Start of THE DATA

(** What the reconciler meets of the queue library besides: listing the jobs can
    fail, an id of the caller's own is taken or refused ([accepts]), and an id
    the queue still knows, be it of a job that completed or failed, adds
    nothing. *)
Class OwnIds (Q : Type) `{JobQueue Q} `{!Locks Q} := {
  getJobs : Q -> res exn (list job);
  accepts : string -> bool;
  known : string -> Q -> bool;
  getJobs_jobs q l : getJobs q = Ok l -> l = jobs q;
  jobs_known id q : id ∈ map j_id (jobs q) -> known id q = true;
  add_known name data id delay q : known id q = true -> jobs (q_add name data (Some id) delay q).1 = jobs q;
  add_unknown name data id delay q :
    known id q = false -> jobs (q_add name data (Some id) delay q).1 = jobs q ++ [Job id name data delay];
  known_add name data id delay i q :
    known i (q_add name data (Some id) delay q).1 = known i q || bool_decide (i = id);
  locked_add name data id delay i q : locked i (q_add name data (Some id) delay q).1 = locked i q;
  locked_remove id i q : i <> id -> locked i (q_remove id q) = locked i q;
}.

Section sync.
Context {T Q : Type} `{Listing T} `{OwnIds Q}.

(** The reconciler with the table and the queue. *)
Record world : Type := World { syncing : bool; db : T; queue : Q }.
(** The queue and the two counts of a run. *)
Record progress : Type := Progress { p_queue : Q; p_synced : Z; p_errors : Z }.

Definition pending (t : T) : list (string * row) := filter (fun x => r_status x.2 = Status.PENDING) (rows t).
Definition expectedJobId (r : row) : string := DelayedQueueProcessor.job_name r.

(** [queue.add(id, data, { jobId: id })]. *)
Definition add_own (id : string) (data : jsval) (q : Q) : Q * res exn unit :=
  if accepts id then ((q_add id data (Some id) 0 q).1, Ok tt) else (q, Throw (PlainError "Custom Id cannot contain :")).
(** [job.remove()]. *)
Definition remove_job (id : string) (q : Q) : Q * res exn unit :=
  if locked id q then (q, Throw (PlainError ("Job " +:+ id +:+ " could not be removed because it is locked by another worker")))
  else (q_remove id q, Ok tt).
(** The end of a [try]: the one count or the other. *)
Definition count (s : progress) (o : Q * res exn unit) : progress :=
  match o with
  | (q, Ok _) => Progress q (p_synced s + 1) (p_errors s)
  | (q, Throw _) => Progress q (p_synced s) (p_errors s + 1)
  end.

(** daemon/recovery/state-sync.ts:93-122 sync
    A PENDING delivery without a job; a refusal is only counted. *)
Definition enqueue_missing (ids : list string) (x : string * row) (s : progress) : progress :=
  let id := expectedJobId x.2 in
  if bool_decide (id ∈ ids) then s
  else count s (add_own id (DelayedQueueProcessor.retry_data x.2) (p_queue s)).
(** [repository.findOne({taskResultId, destinationId})]. *)
Definition findOne (tr dest : string) (t : T) : option (string * row) :=
  snd <$> list_find (fun x => r_taskResultId x.2 = tr /\ r_destinationId x.2 = dest) (rows t).
(** daemon/recovery/state-sync.ts:125-146 sync
    A job of the snapshot whose delivery is gone; a removal that fails is only
    counted.  No code soft-deletes a delivery, so [deletedAt] is null. *)
Definition prune (t : T) (j : job) (s : progress) : progress :=
  match split_on ":" (j_id j) with
  | tr :: dest :: _ =>
      if str_truthy tr && str_truthy dest
      then match findOne tr dest t with
           | None => count s (remove_job (j_id j) (p_queue s))
           | Some _ => s
           end
      else s
  | _ => s
  end.
(** daemon/recovery/state-sync.ts:76-166 sync
    The table answers and does not change meanwhile; the queue may not answer. *)
Definition sync (w : world) : world * (Z * Z) :=
  if syncing w then (w, (0, 0))
  else
    match getJobs (queue w) with
    | Ok snapshot =>
        let ids := map j_id snapshot in
        let s1 := fold_left (fun s x => enqueue_missing ids x s) (pending (db w)) (Progress (queue w) 0 0) in
        let s2 := fold_left (fun s j => prune (db w) j s) snapshot s1 in
        (World false (db w) (p_queue s2), (p_synced s2, p_errors s2))
    | Throw _ => (World false (db w) (queue w), (0, 1))
    end.

(** *** What a run does *)

(** Ids without a colon, as those the database makes up. *)
Definition plain_ids (t : T) : Prop :=
  forall id r, (id, r) ∈ rows t ->
    r_taskResultId r <> "" /\ r_destinationId r <> "" /\
    avoids ":" (r_taskResultId r) = true /\ avoids ":" (r_destinationId r) = true.
(** The rule of the library for ids of the caller's own: no colon (but for the
    two of its old repeatable jobs). *)
Definition refuses_colons : Prop :=
  forall a b, avoids ":" a = true -> avoids ":" b = true -> accepts (a +:+ ":" +:+ b) = false.
(** A job that names a delivery that is gone. *)
Definition orphan (t : T) (id : string) : bool :=
  match split_on ":" id with
  | tr :: dest :: _ => str_truthy tr && str_truthy dest && negb (bool_decide (is_Some (findOne tr dest t)))
  | _ => false
  end.
(** The PENDING deliveries whose job is not listed; those whose id is refused. *)
Definition missing (ids : list string) (l : list (string * row)) : list (string * row) :=
  filter (fun x => expectedJobId x.2 ∉ ids) l.
Definition taken (b : bool) (l : list (string * row)) : nat :=
  length (filter (fun x => accepts (expectedJobId x.2) = b) l).
(** The jobs that name a delivery that is gone, held by a worker or not. *)
Definition orphans (b : bool) (t : T) (q : Q) (l : list job) : nat :=
  length (filter (fun j => orphan t (j_id j) = true /\ locked (j_id j) q = b) l).

Lemma prune_eq t j s :
  prune t j s = if orphan t (j_id j) then count s (remove_job (j_id j) (p_queue s)) else s.
Proof.
  unfold prune, orphan. destruct (split_on ":" (j_id j)) as [|tr [|dest l]]; try done.
  destruct (str_truthy tr && str_truthy dest); [|done]. simpl.
  destruct (findOne tr dest t) as [x|].
  - by rewrite bool_decide_true by eauto.
  - by rewrite bool_decide_false by (by intros [? ?]).
Qed.

Lemma expected_not_orphan t id r : plain_ids t -> (id, r) ∈ rows t -> orphan t (expectedJobId r) = false.
Proof.
  intros Hp Hr. destruct (Hp id r Hr) as (_ & _ & Ht & Hd). unfold orphan.
  change (expectedJobId r) with (r_taskResultId r +:+ String ":" (r_destinationId r)).
  rewrite split_on_app, split_on_avoids by done.
  assert (is_Some (findOne (r_taskResultId r) (r_destinationId r) t)) as Hs.
  { unfold findOne. destruct (list_find _ (rows t)) as [x|] eqn:E; [by eexists|].
    apply list_find_None in E. rewrite Forall_forall in E. by destruct (E (id, r) Hr). }
  rewrite bool_decide_true by done. by rewrite andb_false_r.
Qed.

(** One delivery: what the queue then lists and knows, and the counts. *)
Lemma enqueue_step ids x s :
  expectedJobId x.2 ∉ ids ->
  let id := expectedJobId x.2 in
  let s' := enqueue_missing ids x s in
  (forall i, i ∈ map j_id (jobs (p_queue s')) <->
     i ∈ map j_id (jobs (p_queue s)) \/ i = id /\ accepts id = true /\ known id (p_queue s) = false) /\
  (forall i, known i (p_queue s') = known i (p_queue s) || bool_decide (i = id) && accepts id) /\
  (forall i, locked i (p_queue s') = locked i (p_queue s)) /\
  p_synced s' = p_synced s + (if accepts id then 1 else 0) /\ p_errors s' = p_errors s + (if accepts id then 0 else 1).
Proof.
  intros Hn. cbv zeta. unfold enqueue_missing, add_own. rewrite bool_decide_false by done.
  destruct (accepts (expectedJobId x.2)) eqn:Ea; simpl.
  - split; [|split; [|split; [|lia]]].
    + intros i. destruct (known (expectedJobId x.2) (p_queue s)) eqn:Ek.
      * rewrite add_known by done. naive_solver.
      * rewrite add_unknown, map_app by done. simpl. rewrite elem_of_app, list_elem_of_singleton. naive_solver.
    + intros i. by rewrite known_add, andb_true_r.
    + intros i. apply locked_add.
  - split; [|split; [|split; [|lia]]]; [naive_solver| |done]. intros i. by rewrite andb_false_r, orb_false_r.
Qed.

Lemma enqueue_fold ids l s :
  let s' := fold_left (fun s x => enqueue_missing ids x s) l s in
  (forall i, i ∈ map j_id (jobs (p_queue s')) <->
     i ∈ map j_id (jobs (p_queue s)) \/
     exists x, x ∈ missing ids l /\ i = expectedJobId x.2 /\ accepts i = true /\ known i (p_queue s) = false) /\
  (forall i, locked i (p_queue s') = locked i (p_queue s)) /\
  p_synced s' = p_synced s + Z.of_nat (taken true (missing ids l)) /\
  p_errors s' = p_errors s + Z.of_nat (taken false (missing ids l)).
Proof.
  revert s. induction l as [|x l IH]; intros s; cbn [fold_left].
  { cbv zeta. change (missing ids []) with (@nil (string * row)). split; [|split; [done|unfold taken; simpl; lia]].
    intros i. split; [by left|]. intros [Hi|(x & Hx & _)]; [done|by apply not_elem_of_nil in Hx]. }
  unfold missing. rewrite filter_cons. destruct (decide (expectedJobId x.2 ∉ ids)) as [Hin|Hin].
  - destruct (enqueue_step ids x s Hin) as (E1 & E2 & E3 & E4 & E5).
    destruct (IH (enqueue_missing ids x s)) as (F1 & F2 & F3 & F4). split; [|split; [|split]].
    + intros i. rewrite F1, E1. split.
      * intros [[?|(-> & ? & ?)]|(y & Hy & -> & Ha & Hk)]; [by left|right; exists x; split; [by left|done]|].
        rewrite E2 in Hk. apply orb_false_iff in Hk as [Hk _]. right. exists y. split; [by right|done].
      * intros [?|(y & [->|Hy]%elem_of_cons & -> & Ha & Hk)]; [by left; left|by left; right|].
        destruct (decide (expectedJobId y.2 = expectedJobId x.2)) as [E|Hne]; [rewrite E in *; by left; right|].
        right. exists y. split; [done|]. split; [done|]. split; [done|]. rewrite E2, Hk. by rewrite bool_decide_false.
    + intros i. by rewrite F2, E3.
    + rewrite F3, E4. unfold taken, missing. rewrite !filter_cons.
      destruct (accepts (expectedJobId x.2)) eqn:Ea; [rewrite decide_True by done|rewrite decide_False by done]; simpl; lia.
    + rewrite F4, E5. unfold taken, missing. rewrite !filter_cons.
      destruct (accepts (expectedJobId x.2)) eqn:Ea; [rewrite decide_False by done|rewrite decide_True by done]; simpl; lia.
  - assert (enqueue_missing ids x s = s) as ->; [|apply IH].
    unfold enqueue_missing. rewrite bool_decide_true; [done|]. by apply dec_stable.
Qed.

Lemma orphans_cons b t q j l :
  orphans b t q (j :: l) = ((if orphan t (j_id j) && eqb (locked (j_id j) q) b then 1 else 0) + orphans b t q l)%nat.
Proof.
  unfold orphans. rewrite filter_cons. destruct (decide _) as [[Ho Hl]|Hn].
  - by rewrite Ho, Hl, eqb_reflx.
  - destruct (orphan t (j_id j)) eqn:Eo; [|done]. destruct (eqb _ b) eqn:E; [|done]. destruct Hn.
    split; [done|]. by apply eqb_prop.
Qed.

End of THE DATA

THE TASK
From the listing above, the lines starting with the one that has "(** [job.remove()]. *)" and running through the one that has "(** The end" should be copied exactly, ends included.

RESPONSE BOX
(** [job.remove()]. *)
Definition remove_job (id : string) (q : Q) : Q * res exn unit :=
  if locked id q then (q, Throw (PlainError ("Job " +:+ id +:+ " could not be removed because it is locked by another worker")))
  else (q_remove id q, Ok tt).
(** The end of a [try]: the one count or the other. *)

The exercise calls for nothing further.